GOAL OF THE EXERCISE => Output only the stretch of the listing that starts at the line containing "Definition cpus0 : gmap" and ends at the line containing "Lemma cpu0_on : cpu_on heap0 (Some 0).", reproduced exactly with both ends.

MATERIAL SHOWN =>
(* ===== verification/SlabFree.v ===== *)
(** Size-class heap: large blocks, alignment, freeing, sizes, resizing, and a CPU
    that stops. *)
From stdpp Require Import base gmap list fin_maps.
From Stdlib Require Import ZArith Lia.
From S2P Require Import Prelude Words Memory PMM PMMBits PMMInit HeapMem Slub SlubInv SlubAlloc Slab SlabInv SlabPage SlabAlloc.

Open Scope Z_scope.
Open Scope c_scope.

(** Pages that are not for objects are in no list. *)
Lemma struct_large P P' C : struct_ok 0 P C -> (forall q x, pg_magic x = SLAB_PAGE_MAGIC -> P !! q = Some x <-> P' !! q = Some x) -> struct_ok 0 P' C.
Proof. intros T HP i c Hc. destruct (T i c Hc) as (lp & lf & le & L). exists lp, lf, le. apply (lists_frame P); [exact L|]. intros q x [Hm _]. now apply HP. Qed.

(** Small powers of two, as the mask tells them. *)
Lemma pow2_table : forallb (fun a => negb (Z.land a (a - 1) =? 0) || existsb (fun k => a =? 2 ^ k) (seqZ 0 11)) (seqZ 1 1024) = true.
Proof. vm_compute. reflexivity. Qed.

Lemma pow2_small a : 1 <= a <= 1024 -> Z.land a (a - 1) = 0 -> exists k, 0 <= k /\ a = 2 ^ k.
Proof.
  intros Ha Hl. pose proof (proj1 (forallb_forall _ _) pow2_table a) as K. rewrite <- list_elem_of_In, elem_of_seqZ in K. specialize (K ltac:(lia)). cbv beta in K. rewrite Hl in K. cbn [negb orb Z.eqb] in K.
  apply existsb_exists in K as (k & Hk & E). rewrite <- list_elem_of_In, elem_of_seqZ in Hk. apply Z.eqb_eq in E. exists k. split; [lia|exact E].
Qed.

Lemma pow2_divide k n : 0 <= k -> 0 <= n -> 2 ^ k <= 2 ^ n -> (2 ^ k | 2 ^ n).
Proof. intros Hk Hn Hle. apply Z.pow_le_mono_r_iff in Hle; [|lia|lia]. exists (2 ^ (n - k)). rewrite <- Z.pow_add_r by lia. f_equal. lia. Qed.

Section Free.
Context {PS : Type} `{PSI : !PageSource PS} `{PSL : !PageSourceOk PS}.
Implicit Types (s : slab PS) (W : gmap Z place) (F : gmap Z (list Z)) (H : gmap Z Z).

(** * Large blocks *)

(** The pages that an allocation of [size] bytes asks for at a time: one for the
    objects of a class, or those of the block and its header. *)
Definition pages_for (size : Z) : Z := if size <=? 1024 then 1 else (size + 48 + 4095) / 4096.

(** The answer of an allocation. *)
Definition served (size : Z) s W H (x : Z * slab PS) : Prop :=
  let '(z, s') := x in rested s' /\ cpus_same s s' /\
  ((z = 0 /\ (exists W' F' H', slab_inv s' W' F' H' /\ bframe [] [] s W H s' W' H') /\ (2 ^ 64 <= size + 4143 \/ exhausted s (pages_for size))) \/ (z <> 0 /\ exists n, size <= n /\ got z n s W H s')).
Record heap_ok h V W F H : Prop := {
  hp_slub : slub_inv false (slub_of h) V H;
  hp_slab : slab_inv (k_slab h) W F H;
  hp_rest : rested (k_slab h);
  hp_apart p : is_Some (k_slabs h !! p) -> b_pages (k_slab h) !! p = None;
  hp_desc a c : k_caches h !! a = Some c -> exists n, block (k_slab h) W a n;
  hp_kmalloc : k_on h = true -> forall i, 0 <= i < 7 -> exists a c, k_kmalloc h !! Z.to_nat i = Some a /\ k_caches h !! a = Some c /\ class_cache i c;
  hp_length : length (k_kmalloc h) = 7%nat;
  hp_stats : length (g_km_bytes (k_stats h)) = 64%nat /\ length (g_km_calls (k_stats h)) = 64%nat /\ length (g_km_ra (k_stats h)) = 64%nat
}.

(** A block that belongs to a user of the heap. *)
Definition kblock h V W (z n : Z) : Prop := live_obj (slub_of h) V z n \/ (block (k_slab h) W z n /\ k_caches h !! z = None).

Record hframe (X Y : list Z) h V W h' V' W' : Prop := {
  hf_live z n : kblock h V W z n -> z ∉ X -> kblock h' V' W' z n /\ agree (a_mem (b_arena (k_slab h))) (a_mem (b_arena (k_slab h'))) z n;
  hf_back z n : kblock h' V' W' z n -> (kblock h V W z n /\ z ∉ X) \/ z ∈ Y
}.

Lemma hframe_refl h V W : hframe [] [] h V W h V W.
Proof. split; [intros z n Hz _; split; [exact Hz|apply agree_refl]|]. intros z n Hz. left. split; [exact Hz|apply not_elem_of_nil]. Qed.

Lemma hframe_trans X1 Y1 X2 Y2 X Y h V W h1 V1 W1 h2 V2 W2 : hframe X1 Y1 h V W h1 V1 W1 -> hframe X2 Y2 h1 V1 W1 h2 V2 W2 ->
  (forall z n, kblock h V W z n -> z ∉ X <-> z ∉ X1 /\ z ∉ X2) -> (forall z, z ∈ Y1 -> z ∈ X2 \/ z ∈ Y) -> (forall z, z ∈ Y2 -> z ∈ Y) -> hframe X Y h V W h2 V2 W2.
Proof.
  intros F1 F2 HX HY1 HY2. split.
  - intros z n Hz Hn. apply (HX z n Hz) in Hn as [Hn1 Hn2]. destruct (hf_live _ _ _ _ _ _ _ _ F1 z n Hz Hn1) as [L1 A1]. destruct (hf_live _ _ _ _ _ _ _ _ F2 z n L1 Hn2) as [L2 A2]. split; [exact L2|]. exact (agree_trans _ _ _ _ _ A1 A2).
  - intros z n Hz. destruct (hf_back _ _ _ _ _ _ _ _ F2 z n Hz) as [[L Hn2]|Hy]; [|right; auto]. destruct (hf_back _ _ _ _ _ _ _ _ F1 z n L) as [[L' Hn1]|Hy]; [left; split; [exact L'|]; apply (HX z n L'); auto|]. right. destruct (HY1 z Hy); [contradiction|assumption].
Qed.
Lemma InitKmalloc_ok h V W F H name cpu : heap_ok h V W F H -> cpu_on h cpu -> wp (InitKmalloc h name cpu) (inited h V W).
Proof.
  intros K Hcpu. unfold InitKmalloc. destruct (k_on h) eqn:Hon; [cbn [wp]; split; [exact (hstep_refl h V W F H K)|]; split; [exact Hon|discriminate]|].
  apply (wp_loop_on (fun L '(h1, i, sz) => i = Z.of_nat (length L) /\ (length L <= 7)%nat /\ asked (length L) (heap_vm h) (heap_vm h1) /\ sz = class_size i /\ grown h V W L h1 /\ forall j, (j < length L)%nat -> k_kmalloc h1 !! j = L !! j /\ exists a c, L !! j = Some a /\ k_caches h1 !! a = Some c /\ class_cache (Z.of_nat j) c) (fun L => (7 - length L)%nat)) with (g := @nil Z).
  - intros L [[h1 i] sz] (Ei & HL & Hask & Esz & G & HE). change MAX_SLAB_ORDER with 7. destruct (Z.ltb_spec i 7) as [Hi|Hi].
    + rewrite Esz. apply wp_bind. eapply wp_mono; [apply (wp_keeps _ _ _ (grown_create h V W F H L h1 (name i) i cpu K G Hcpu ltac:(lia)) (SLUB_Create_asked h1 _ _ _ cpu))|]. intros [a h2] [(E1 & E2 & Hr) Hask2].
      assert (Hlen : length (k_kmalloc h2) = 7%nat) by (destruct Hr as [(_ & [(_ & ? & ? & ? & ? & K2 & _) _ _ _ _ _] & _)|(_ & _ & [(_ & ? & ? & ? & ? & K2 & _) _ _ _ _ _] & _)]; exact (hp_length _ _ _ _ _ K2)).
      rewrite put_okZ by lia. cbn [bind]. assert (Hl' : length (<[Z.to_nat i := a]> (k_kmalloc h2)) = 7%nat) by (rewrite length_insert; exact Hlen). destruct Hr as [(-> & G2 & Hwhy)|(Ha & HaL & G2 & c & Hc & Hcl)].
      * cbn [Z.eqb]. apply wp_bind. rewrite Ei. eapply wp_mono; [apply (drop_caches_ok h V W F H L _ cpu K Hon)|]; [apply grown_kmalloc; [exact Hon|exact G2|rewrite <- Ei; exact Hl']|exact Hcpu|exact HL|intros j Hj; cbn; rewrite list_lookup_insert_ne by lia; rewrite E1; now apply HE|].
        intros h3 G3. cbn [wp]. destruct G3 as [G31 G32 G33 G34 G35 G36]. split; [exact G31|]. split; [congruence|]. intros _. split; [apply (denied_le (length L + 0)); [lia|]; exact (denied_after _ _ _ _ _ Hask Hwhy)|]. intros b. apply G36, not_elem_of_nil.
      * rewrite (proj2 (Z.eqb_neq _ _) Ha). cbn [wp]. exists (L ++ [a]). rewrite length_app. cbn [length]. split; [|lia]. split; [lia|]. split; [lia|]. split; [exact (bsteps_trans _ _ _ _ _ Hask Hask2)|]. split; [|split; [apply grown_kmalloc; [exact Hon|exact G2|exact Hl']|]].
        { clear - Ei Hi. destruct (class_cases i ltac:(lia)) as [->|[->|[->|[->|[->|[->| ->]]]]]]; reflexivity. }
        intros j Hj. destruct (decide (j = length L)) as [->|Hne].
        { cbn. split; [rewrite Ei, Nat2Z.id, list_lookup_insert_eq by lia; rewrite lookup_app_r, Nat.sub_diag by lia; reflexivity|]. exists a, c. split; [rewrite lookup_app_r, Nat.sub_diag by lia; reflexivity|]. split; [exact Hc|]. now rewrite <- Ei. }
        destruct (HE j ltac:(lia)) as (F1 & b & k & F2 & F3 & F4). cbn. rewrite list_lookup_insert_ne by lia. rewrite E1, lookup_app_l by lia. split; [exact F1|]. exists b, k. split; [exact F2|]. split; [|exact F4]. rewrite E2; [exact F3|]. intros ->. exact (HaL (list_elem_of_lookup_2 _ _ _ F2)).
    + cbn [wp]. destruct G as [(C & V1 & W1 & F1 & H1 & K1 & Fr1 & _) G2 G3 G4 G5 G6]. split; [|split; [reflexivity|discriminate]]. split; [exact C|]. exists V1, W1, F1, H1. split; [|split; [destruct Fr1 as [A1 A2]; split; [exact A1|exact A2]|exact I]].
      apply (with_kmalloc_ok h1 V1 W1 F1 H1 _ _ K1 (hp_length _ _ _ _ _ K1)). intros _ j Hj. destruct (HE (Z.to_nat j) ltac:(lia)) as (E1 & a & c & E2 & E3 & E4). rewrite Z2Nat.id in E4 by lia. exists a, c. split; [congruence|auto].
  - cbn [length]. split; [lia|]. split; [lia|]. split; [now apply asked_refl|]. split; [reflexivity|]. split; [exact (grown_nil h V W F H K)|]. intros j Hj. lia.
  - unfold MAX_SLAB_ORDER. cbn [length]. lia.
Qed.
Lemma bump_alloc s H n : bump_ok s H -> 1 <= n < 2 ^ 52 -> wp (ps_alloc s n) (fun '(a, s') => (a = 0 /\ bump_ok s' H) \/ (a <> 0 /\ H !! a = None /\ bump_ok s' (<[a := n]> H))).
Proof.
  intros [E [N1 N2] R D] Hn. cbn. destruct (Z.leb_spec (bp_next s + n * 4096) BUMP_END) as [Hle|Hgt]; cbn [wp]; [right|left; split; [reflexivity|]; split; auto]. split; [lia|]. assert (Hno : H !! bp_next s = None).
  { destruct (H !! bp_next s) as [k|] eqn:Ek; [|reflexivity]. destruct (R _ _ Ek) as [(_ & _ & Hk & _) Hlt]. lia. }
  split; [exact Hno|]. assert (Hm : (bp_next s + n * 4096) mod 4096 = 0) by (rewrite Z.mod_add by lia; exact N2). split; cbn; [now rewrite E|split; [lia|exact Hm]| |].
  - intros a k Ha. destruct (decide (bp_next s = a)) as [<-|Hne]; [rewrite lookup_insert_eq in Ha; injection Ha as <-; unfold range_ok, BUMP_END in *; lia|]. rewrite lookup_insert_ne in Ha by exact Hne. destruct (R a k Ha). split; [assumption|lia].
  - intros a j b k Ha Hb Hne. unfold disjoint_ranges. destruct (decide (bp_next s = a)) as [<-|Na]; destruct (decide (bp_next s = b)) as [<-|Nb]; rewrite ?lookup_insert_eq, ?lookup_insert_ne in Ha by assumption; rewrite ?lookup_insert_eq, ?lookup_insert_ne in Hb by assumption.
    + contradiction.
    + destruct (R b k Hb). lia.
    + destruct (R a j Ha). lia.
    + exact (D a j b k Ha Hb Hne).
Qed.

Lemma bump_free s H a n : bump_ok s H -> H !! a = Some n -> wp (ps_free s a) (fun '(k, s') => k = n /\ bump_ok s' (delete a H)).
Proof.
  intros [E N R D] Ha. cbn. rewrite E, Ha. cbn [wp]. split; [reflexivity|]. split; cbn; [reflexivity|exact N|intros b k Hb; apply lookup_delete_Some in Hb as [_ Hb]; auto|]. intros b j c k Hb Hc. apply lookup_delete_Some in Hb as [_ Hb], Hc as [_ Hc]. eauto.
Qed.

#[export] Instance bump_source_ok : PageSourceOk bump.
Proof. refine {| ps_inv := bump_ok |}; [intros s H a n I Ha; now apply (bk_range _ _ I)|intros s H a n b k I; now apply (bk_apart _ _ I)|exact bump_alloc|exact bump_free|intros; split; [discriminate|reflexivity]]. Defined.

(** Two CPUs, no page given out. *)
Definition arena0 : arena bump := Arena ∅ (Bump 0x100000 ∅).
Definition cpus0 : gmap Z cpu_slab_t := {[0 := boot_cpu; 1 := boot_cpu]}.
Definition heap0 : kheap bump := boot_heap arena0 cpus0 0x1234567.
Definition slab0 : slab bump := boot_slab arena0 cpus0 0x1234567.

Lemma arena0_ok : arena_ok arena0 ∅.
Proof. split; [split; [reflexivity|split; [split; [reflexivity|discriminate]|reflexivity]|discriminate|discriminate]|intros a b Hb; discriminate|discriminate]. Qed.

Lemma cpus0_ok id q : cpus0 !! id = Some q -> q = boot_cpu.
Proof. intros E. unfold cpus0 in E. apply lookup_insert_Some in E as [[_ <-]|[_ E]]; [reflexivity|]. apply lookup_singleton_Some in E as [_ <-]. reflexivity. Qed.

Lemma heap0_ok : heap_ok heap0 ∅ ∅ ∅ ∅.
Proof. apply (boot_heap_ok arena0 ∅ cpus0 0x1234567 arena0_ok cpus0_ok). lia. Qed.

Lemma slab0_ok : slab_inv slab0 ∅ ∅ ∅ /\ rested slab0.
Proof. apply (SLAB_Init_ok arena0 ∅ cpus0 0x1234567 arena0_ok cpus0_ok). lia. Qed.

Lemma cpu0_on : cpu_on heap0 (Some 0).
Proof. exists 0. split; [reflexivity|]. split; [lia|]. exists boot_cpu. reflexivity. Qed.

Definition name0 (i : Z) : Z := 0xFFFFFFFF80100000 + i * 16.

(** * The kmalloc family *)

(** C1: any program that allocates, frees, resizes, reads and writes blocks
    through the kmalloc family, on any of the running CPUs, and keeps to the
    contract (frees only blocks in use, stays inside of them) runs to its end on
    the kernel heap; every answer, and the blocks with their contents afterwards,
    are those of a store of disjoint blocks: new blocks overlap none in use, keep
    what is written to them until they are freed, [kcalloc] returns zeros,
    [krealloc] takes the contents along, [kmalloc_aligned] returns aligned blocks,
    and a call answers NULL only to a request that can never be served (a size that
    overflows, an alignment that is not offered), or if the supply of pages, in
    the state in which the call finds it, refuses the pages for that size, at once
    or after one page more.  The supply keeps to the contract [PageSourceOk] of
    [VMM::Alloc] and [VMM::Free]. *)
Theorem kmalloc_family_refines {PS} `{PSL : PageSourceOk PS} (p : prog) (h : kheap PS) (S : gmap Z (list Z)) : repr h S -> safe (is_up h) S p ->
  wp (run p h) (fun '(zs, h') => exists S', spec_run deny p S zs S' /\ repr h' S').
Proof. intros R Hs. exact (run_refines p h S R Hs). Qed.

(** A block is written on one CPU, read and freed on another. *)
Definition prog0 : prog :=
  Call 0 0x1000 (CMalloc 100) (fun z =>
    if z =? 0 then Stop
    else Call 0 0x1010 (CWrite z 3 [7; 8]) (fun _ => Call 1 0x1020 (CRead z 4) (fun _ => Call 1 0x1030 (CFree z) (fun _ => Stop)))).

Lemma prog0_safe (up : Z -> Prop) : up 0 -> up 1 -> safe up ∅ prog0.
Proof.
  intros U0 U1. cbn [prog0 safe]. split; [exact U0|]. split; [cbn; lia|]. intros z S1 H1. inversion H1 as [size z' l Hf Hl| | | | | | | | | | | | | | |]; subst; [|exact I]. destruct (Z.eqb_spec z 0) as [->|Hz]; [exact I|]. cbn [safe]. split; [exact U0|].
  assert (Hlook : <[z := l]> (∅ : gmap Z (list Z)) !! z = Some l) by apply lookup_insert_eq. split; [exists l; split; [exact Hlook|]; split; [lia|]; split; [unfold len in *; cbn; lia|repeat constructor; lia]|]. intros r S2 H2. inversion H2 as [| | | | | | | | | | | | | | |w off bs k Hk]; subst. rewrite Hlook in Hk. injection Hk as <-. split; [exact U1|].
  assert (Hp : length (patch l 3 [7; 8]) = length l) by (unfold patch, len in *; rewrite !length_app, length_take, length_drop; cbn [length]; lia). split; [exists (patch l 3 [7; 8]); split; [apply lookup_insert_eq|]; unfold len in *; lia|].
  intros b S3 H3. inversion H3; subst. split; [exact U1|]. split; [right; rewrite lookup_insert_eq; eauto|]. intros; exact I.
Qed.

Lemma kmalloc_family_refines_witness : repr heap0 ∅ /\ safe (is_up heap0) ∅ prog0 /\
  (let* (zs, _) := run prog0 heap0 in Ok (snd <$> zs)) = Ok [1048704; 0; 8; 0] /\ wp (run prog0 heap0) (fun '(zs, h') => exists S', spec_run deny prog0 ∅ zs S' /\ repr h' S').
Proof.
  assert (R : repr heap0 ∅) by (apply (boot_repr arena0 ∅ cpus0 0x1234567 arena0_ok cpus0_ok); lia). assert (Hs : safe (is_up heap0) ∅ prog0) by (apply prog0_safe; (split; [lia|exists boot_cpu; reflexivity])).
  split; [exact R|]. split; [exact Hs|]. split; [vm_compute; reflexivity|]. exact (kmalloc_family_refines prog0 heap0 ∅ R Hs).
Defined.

SOLUTION FOR THIS PROBLEM =>
Definition cpus0 : gmap Z cpu_slab_t := {[0 := boot_cpu; 1 := boot_cpu]}.
Definition heap0 : kheap bump := boot_heap arena0 cpus0 0x1234567.
Definition slab0 : slab bump := boot_slab arena0 cpus0 0x1234567.

Lemma arena0_ok : arena_ok arena0 ∅.
Proof. split; [split; [reflexivity|split; [split; [reflexivity|discriminate]|reflexivity]|discriminate|discriminate]|intros a b Hb; discriminate|discriminate]. Qed.

Lemma cpus0_ok id q : cpus0 !! id = Some q -> q = boot_cpu.
Proof. intros E. unfold cpus0 in E. apply lookup_insert_Some in E as [[_ <-]|[_ E]]; [reflexivity|]. apply lookup_singleton_Some in E as [_ <-]. reflexivity. Qed.

Lemma heap0_ok : heap_ok heap0 ∅ ∅ ∅ ∅.
Proof. apply (boot_heap_ok arena0 ∅ cpus0 0x1234567 arena0_ok cpus0_ok). lia. Qed.

Lemma slab0_ok : slab_inv slab0 ∅ ∅ ∅ /\ rested slab0.
Proof. apply (SLAB_Init_ok arena0 ∅ cpus0 0x1234567 arena0_ok cpus0_ok). lia. Qed.

Lemma cpu0_on : cpu_on heap0 (Some 0).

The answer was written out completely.